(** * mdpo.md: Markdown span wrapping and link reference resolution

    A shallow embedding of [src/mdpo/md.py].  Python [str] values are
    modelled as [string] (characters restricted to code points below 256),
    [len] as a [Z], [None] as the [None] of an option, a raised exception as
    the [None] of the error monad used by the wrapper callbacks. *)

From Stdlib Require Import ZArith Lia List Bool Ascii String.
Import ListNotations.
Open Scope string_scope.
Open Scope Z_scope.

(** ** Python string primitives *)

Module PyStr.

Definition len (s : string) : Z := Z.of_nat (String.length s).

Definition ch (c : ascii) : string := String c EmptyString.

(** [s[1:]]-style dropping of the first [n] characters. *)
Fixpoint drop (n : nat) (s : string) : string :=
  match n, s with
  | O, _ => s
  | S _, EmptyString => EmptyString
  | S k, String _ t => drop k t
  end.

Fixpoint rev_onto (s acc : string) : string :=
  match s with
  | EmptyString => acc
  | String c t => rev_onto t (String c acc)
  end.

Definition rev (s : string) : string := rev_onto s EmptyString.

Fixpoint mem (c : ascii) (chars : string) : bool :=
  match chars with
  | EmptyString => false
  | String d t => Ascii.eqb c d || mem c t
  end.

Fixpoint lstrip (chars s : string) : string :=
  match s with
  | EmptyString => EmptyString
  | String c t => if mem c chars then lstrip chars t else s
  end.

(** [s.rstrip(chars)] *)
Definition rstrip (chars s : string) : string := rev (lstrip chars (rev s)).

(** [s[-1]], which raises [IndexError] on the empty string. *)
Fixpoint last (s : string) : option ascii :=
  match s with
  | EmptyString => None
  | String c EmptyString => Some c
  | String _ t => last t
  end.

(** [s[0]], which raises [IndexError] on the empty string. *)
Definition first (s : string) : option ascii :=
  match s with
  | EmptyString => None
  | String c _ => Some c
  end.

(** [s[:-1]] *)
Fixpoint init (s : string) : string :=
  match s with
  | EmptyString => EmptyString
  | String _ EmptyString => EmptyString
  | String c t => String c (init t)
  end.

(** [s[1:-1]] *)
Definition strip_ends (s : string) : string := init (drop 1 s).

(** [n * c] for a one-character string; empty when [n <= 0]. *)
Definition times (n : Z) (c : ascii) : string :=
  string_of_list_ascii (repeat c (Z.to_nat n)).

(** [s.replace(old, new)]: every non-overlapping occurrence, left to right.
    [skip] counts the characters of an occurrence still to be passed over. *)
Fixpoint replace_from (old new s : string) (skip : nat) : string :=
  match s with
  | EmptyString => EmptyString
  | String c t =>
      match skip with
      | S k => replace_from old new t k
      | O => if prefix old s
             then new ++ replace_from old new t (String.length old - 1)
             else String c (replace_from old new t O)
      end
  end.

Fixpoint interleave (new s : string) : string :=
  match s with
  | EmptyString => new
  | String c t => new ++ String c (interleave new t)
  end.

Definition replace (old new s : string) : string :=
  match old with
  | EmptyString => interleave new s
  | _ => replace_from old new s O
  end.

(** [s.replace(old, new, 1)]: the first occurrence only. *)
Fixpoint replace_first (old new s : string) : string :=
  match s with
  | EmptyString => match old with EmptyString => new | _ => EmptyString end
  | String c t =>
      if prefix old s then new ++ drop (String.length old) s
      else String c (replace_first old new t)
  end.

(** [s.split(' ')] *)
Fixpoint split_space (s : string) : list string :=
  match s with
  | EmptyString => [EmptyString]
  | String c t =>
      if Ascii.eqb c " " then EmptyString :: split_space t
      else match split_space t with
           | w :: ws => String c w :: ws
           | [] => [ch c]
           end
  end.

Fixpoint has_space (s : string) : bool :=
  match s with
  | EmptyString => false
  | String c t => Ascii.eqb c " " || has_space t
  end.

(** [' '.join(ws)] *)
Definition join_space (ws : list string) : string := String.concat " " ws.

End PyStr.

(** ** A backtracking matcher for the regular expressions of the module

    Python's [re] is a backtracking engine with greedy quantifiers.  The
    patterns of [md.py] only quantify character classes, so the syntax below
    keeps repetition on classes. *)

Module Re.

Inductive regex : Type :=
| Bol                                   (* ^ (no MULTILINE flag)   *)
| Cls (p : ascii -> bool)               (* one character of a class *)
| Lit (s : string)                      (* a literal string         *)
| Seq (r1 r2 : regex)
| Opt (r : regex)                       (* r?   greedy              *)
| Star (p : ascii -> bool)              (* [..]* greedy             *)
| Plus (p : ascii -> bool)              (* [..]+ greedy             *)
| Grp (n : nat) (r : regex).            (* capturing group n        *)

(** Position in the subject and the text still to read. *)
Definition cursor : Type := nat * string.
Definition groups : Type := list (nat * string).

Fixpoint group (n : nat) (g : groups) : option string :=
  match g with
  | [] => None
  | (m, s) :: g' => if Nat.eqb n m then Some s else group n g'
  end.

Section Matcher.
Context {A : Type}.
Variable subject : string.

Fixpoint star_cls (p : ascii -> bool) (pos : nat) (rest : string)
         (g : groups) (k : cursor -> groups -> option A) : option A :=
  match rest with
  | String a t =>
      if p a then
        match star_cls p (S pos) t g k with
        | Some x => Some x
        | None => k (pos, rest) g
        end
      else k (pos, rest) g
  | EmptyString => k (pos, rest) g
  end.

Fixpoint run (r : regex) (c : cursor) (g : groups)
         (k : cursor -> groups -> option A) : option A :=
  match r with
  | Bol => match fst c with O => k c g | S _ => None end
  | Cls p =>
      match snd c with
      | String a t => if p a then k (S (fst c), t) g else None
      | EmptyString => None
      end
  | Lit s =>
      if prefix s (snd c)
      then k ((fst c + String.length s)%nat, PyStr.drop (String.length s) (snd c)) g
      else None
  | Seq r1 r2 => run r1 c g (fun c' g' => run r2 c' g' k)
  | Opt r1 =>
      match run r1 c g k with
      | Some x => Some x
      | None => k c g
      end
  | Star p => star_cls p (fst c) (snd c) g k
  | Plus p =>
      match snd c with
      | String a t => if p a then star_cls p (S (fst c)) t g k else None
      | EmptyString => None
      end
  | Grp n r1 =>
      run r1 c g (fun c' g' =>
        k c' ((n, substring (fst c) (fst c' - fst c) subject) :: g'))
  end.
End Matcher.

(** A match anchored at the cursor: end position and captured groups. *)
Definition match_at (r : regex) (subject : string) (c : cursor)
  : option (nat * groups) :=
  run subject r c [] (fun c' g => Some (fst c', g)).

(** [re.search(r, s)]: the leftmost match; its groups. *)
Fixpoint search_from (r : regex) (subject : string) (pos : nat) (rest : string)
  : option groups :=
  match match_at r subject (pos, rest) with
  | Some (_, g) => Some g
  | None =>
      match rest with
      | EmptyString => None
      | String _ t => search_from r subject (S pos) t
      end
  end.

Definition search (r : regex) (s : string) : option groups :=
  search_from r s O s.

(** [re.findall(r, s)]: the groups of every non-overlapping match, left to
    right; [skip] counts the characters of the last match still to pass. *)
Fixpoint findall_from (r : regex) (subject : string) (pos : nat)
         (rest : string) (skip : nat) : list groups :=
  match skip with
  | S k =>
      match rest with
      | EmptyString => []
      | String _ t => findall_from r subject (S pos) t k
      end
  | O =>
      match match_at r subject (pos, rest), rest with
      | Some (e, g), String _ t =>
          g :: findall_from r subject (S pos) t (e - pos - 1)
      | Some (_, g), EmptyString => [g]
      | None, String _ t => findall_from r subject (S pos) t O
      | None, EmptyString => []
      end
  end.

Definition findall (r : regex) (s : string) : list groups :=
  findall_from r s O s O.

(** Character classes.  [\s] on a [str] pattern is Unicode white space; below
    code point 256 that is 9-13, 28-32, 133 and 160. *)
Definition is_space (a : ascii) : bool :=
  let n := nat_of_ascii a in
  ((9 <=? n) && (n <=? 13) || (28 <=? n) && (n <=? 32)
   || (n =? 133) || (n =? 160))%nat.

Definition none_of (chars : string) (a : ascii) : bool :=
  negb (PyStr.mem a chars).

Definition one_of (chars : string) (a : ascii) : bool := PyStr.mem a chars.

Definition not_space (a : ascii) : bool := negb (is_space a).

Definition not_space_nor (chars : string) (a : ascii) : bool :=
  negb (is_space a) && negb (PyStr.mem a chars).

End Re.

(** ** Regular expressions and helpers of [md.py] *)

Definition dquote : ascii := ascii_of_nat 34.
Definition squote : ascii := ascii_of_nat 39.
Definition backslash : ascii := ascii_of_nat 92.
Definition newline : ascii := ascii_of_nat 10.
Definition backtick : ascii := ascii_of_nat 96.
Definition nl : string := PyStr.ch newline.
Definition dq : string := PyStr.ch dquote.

--------------------------------------------------

## Task prompt
Would you print, exactly as written, every line above from the one holding "of a class *)" through the one holding "(g : groups) (k", with both included and no other lines?

## Reply to the task
| Cls (p : ascii -> bool)               (* one character of a class *)
| Lit (s : string)                      (* a literal string         *)
| Seq (r1 r2 : regex)
| Opt (r : regex)                       (* r?   greedy              *)
| Star (p : ascii -> bool)              (* [..]* greedy             *)
| Plus (p : ascii -> bool)              (* [..]+ greedy             *)
| Grp (n : nat) (r : regex).            (* capturing group n        *)

(** Position in the subject and the text still to read. *)
Definition cursor : Type := nat * string.
Definition groups : Type := list (nat * string).

Fixpoint group (n : nat) (g : groups) : option string :=
  match g with
  | [] => None
  | (m, s) :: g' => if Nat.eqb n m then Some s else group n g'
  end.

Section Matcher.
Context {A : Type}.
Variable subject : string.

Fixpoint star_cls (p : ascii -> bool) (pos : nat) (rest : string)
         (g : groups) (k : cursor -> groups -> option A) : option A :=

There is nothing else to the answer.